O Governo do Estado ingressou junto ao Tribunal de Justiça de Mato Grosso (TJMT) com um recurso (agravo de instrumento) para tentar cassar uma liminar que deu prazo de 180 dias para promover reformas em três escolas estaduais situadas nos municípios de Jaciara e São Pedro da Cipa. O pedido, porém, foi negado pelo desembargador Márcio Vidal, da Primeira Câmara de Direito Público e Coletivo.
As unidades encontram-se em situação precária há vários anos, sendo constatadas goteiras, fiação exposta, mobília velha e banheiros insalubres, o que motivou o Ministério Público Estadual (MPE) a ingressar com a ação em novembro de 2020. Na peça inicial, o autor afirmou que no decorrer de mais de seis anos, não foram resolvidas, via administrativa, todas irregularidades que precisavam ser sanadas urgentemente.
A liminar foi concedida pelo juiz Pedro Flory Diniz Nogueira, da 2ª Vara Cível de Jaciara, no dia 9 de junho deste ano, com fixação de multa diária de R$ 1 mil até o limite de R$ 100 mil, em caso de descumprimento. O magistrado determinou ao Estado que realize a reforma completa no telhado e nos banheiros da Escola Estadual Artur Ramos, instalando torneiras, descargas e sanitários em todos eles, “com o objetivo de garantir a melhoria na estrutura da unidade de ensino e garantia de direitos legalmente constituídos que tem por escopo a formação integral da pessoa do educando, a sua preparação para o exercício da cidadania e a sua qualificação para o trabalho”.
Outra determinação é para concluir a troca de todo o telhado da Escola Estadual Milton da Costa Ferreira, para findar com os problemas de infiltração (goteiras), bem como realizar manutenção e reparos na instalação elétrica, adequando-a à carga demandada.
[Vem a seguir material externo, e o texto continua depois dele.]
(* ===== verification/ConnQueue.v ===== *)
(** * Connections: queued settings, queries and errors

    storage/spider/spd_conn.cc (the [spider_conn_queue_*] setters),
    spd_db_conn.cc (connecting, [spider_db_conn_queue_action], the query
    functions, [spider_db_errorno]) and the parts of [spider_db_mysql] and
    [spider_db_mysql_util] (spd_db_mysql.cc) below them.

    Spider postpones the settings of a backend session: a setter only marks
    them as queued, and the next query first sends one multi-statement query
    that makes the queued changes.

    Left out: the diagnostic logs of [exec_query], the break of a background
    search and the draining of a streamed result in [spider_db_before_query]
    ([bg_search] FALSE and [quick_target] NULL, as at commit time), the meta
    information table, and the text of the statements, which is in SqlText. *)

From stdpp Require Import base gmap list strings.
From Stdlib Require Import ZArith Lia.
From S2P Require Import Prelude ConnTree World.
Local Open Scope spider_scope.
Local Open Scope Z_scope.

(** ** Access to the world *)

Definition getc (c : cid) : M world SPIDER_CONN := fun w =>
  match w_conns w !! c with Some n => Some (n, w) | None => None end.

Definition updc (c : cid) (f : SPIDER_CONN -> SPIDER_CONN) : M world unit := fun w =>
  match w_conns w !! c with
  | Some n => Some (tt, w <| w_conns := <[c := f n]> (w_conns w) |>)
  | None => None
  end.

(** One call to the outside. *)
Definition outside {A} (f : nat -> A) : M world A := fun w =>
  Some (f (w_tick w), w <| w_tick := S (w_tick w) |>).

Definition emit (ev : event) : M world unit :=
  modify (fun w => w <| w_trace := w_trace w ++ [ev] |>).

(** [my_message] and [my_error] set the error of the statement. *)
Definition my_message (_ : Z) : M world unit :=
  modify (fun w => w <| w_thd := (w_thd w) <| is_error := true |> |>).

Definition clear_error : M world unit :=
  modify (fun w => w <| w_thd := (w_thd w) <| is_error := false |> |>).

Definition upd_trx (f : SPIDER_TRX -> SPIDER_TRX) : M world unit :=
  modify (fun w => w <| w_trx := f (w_trx w) |>).

(** [*conn->need_mon = v] *)
Definition write_need_mon (c : cid) (v : Z) : M world unit :=
  conn ← getc c;
  match need_mon conn with
  | None => ub
  | Some r => modify (fun w => w <| w_mons := (r, v) :: w_mons w |>)
  end.

(** [spider_mta_conn_mutex_lock], [spider_mta_conn_mutex_unlock]: no mutex, only
    the position of the caller. *)
Definition spider_mta_conn_mutex_lock (c : cid) : M world unit :=
  updc c (fun n => n <| mta_file_pos := true |>).
Definition spider_mta_conn_mutex_unlock (c : cid) : M world unit :=
  updc c (fun n => n <| mta_file_pos := false |>).

(** ** The queue setters *)

Definition spider_conn_queue_connect (c : cid) : M world unit :=
  updc c (fun n => n <| queued_connect := true |>).

Definition spider_conn_queue_connect_rewrite (share : SPIDER_SHARE) (c : cid)
    (link_idx : Z) : M world unit :=
  updc c (fun n => n <| queued_connect_share := Some share |>
                     <| queued_connect_link_idx := link_idx |>).

Definition spider_conn_queue_ping (c : cid) : M world unit :=
  updc c (fun n => n <| queued_ping := true |>).

Definition spider_conn_queue_trx_isolation (c : cid) (v : Z) : M world unit :=
  updc c (fun n => n <| queued_trx_isolation := true |>
                     <| queued_trx_isolation_val := v |>).

Definition spider_conn_queue_semi_trx_isolation (c : cid) (v : Z) : M world unit :=
  updc c (fun n => n <| queued_semi_trx_isolation := true |>
                     <| queued_semi_trx_isolation_val := v |>).

Definition spider_conn_queue_autocommit (c : cid) (v : bool) : M world unit :=
  updc c (fun n => n <| queued_autocommit := true |>
                     <| queued_autocommit_val := v |>).

Definition spider_conn_queue_sql_log_off (c : cid) (v : bool) : M world unit :=
  updc c (fun n => n <| queued_sql_log_off := true |>
                     <| queued_sql_log_off_val := v |>).

Definition spider_conn_queue_time_zone (c : cid) (v : option Z) : M world unit :=
  updc c (fun n => n <| queued_time_zone := true |>
                     <| queued_time_zone_val := v |>).

Definition spider_conn_queue_start_transaction (c : cid) : M world unit :=
  updc c (fun n => n <| queued_trx_start := true |> <| trx_start := true |>).

(** [xid] is always [&trx->xid]. *)
Definition spider_conn_queue_xa_start (c : cid) : M world unit :=
  updc c (fun n => n <| queued_xa_start := true |> <| queued_xa_start_xid := true |>).

(** [queued_connect], [queued_ping] and [queued_net_timeout] stay. *)
Definition conn_clear_queue (n : SPIDER_CONN) : SPIDER_CONN :=
  n <| queued_trx_isolation := false |> <| queued_semi_trx_isolation := false |>
    <| queued_autocommit := false |> <| queued_sql_log_off := false |>
    <| queued_time_zone := false |> <| queued_trx_start := false |>
    <| queued_xa_start := false |>.

Definition spider_conn_clear_queue (c : cid) : M world unit := updc c conn_clear_queue.

Definition conn_clear_queue_at_commit (n : SPIDER_CONN) : SPIDER_CONN :=
  let n1 := if queued_trx_start n
            then n <| queued_trx_start := false |> <| trx_start := false |> else n in
  n1 <| queued_xa_start := false |> <| is_xa_commit_one_phase := false |>.

Definition spider_conn_clear_queue_at_commit (c : cid) : M world unit :=
  updc c conn_clear_queue_at_commit.

Definition spider_conn_set_timeout (c : cid) (rd wr : Z) : M world unit :=
  updc c (fun n =>
    let n1 := if Z.eqb rd (net_read_timeout n) then n
              else n <| queued_net_timeout := true |> <| net_read_timeout := rd |> in
    if Z.eqb wr (net_write_timeout n1) then n1
    else n1 <| queued_net_timeout := true |> <| net_write_timeout := wr |>).

(** ** Errors of the client library *)

Definition is_server_gone_error (e : Z) : bool :=
  Z.eqb e CR_SERVER_GONE_ERROR || Z.eqb e CR_SERVER_LOST.

Definition is_dup_entry_error (e : Z) : bool :=
  Z.eqb e ER_DUP_ENTRY || Z.eqb e ER_DUP_KEY || Z.eqb e HA_ERR_FOUND_DUPP_KEY.

Definition is_xa_nota_error (e : Z) : bool :=
  Z.eqb e ER_XAER_NOTA || Z.eqb e ER_XA_RBTIMEOUT || Z.eqb e ER_XA_RBDEADLOCK.

Definition spider_convert_errno (e : Z) : Z :=
  if Z.eqb e CR_SERVER_GONE_ERROR || Z.eqb e CR_SERVER_LOST
  then ER_SPIDER_REMOTE_SERVER_GONE_AWAY_NUM else e.

Section Queries.
  Context `{env : Env, vars : Vars}.

(** ** Connecting *)

(** [spider_db_mysql::disconnect] *)
Definition mysql_disconnect (c : cid) : M world unit :=
  conn ← getc c;
  when (db_conn conn)
    (emit (EvDisconnect c) ≫= fun _ => updc c (fun n => n <| db_conn := false |> <| pending := [] |>)).

Definition spider_db_disconnect (c : cid) : M world unit :=
  conn ← getc c; when (db_conn conn) (mysql_disconnect c).

(** The end of a failed connect. *)
Definition connect_failed (c : cid) (e : Z) : M world Z :=
  if Z.eqb e ER_CON_COUNT_ERROR then
    write_need_mon c 0;; my_message ER_CON_COUNT_ERROR;; mret ER_CON_COUNT_ERROR
  else
    write_need_mon c ER_CONNECT_TO_FOREIGN_DATA_SOURCE;;
    my_message ER_CONNECT_TO_FOREIGN_DATA_SOURCE;;
    mret ER_CONNECT_TO_FOREIGN_DATA_SOURCE.

(** The [while (TRUE)] of [spider_db_mysql::connect]: at most
    [connect_retry_count] further attempts. *)
Fixpoint mysql_connect (c : cid) (connect_retry_count : nat) : M world Z :=
  killed ← outside env_killed;
  if (killed : bool) then mret ER_SPIDER_COND_SKIP_NUM else
  conn ← getc c;
  oom ← (if db_conn conn then mret false else outside env_oom);
  if (oom : bool) then mret HA_ERR_OUT_OF_MEM else
  updc c (fun n => n <| db_conn := true |>);;
  e ← (if spider_param_dry_access then mret 0
       else e ← outside env_connect; emit (EvConnect c e);; mret e);
  if Z.eqb e 0 then updc c (fun n => n <| last_errno := 0 |>);; mret 0 else
  mysql_disconnect c;;
  killed' ← outside env_killed;
  if (killed' : bool) then mret ER_SPIDER_COND_SKIP_NUM else
  match connect_retry_count with
  | O => connect_failed c e
  | S n =>
      if Z.eqb e CR_CONN_HOST_ERROR || Z.eqb e CR_CONNECTION_ERROR
      then mysql_connect c n else connect_failed c e
  end.

(** [spider_reset_conn_setted_parameter]; the default database is not
    modelled. *)
Definition spider_reset_conn_setted_parameter (c : cid) : M world Z :=
  updc c (fun n => n <| autocommit := spider_param_remote_autocommit |>
                     <| sql_log_off := spider_param_remote_sql_log_off |>);;
  tz ← (if spider_param_remote_time_zone then outside env_tz else mret None);
  updc c (fun n => n <| time_zone := tz |>
                     <| trx_isolation := spider_param_remote_trx_isolation |>);;
  found ← (if spider_param_remote_access_charset then outside env_charset_found else mret true);
  mret (if (found : bool) then 0 else ER_UNKNOWN_CHARACTER_SET).

(** The guard of [spider_db_connect] that repeats a recent connect error: in the
    same statement, or within the error interval. *)
Definition connect_error_is_recent (n : SPIDER_CONN) (thd : THD) (now : Z) : bool :=
  (conn_thd n && connect_error_thd n && Z.eqb (query_id thd) (connect_error_query_id n)) ||
  Z.ltb (now - connect_error_time n) spider_param_connect_error_interval.

(** What [spider_db_connect] records of a failed connect. *)
Definition record_connect_error (c : cid) (e : Z) : M world unit :=
  conn ← getc c;
  when (conn_thd conn)
    (thd ← gets w_thd; now ← outside env_time;
     updc c (fun n => n <| connect_error_thd := true |>
                        <| connect_error_query_id := query_id thd |>
                        <| connect_error_time := now |> <| connect_error := e |>
                        <| connect_error_with_message := is_error thd |>)).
E ainda para efetivar sua atualização para que os condicionadores de ar possam funcionar e atender às necessidades elencadas para o funcionamento dos equipamentos.
Pela decisão liminar, o Estado também fica obrigado a realizar todas as reformas necessárias no telhado da Escola Estadual Francisco Soares, a fim de adequar a unidade escolar para o ensino propiciando um ambiente seguro e agradável aos alunos. Por fim, também foi determinada a substituição de “toda a mobília do refeitório da Escola Estadual Irmã Miguelina Corso, com a troca de mesas e cadeiras, proporcionando melhores condições de acomodação para realização das refeições na unidade de ensino, bem como conclua a drenagem no terreno escolar, no prazo de 60 (sessenta) dias”.
Consta na inicial que a ação civil pública de obrigação de fazer foi proposta contra o Estado após a instauração de inquérito civil motivado por fiscalização Conselho Estadual de Alimentação Escolar de Mato Grosso. O relatório produzido em 2020, após visita in loco e também averiguações por telefone, apontou possíveis irregularidades nas condições estruturais em algumas escolas estaduais no município de Jaciara e São Pedro da Cipa, em desacordo com o pleno acesso à educação.
A promotora de Justiça, Itâmara Guimarães Rosário Pinheiro, 2ª Promotoria de Justiça Criminal de Jaciara, afirmou na peça inicial que “algumas escolas ainda persistem nas irregularidades, em razão da falta de retorno da Seduc – Secretaria de Educação de Mato Grosso”.
Conforme a representante do Ministério Público, as diligências foram realizadas em 2020 para averiguar se o Estado havia cumprido uma série de obrigações estabelecidas numa notificação recomendatória encaminhada ao secretário estadual de Educação, após a instauração de um inquérito em 2014. A recomendação é para que apresentasse um plano de ação com as providências necessárias para resolver as várias irregularidades estruturais apontadas em escolas estaduais existentes nos dois municípios.
Nas diligências do ano passado, foram constatadas diversas dificuldades enfrentadas pelos alunos de um modo geral, em razão das irregularidades em unidades estaduais de ensino dos dois municípios. Os argumentos levados pela promotora na ação foram acolhidos pelo juiz Pedro Flory.
Contudo, o Estado ao ser notificado, recorreu ao TJ com o agravo que foi distribuído à Primeira Câmara de Direito Público e Coletivo. O relator, desembargador Márcio Vidal, negou cassar a liminar, mas a decisão na íntegra ainda não foi disponibilizada.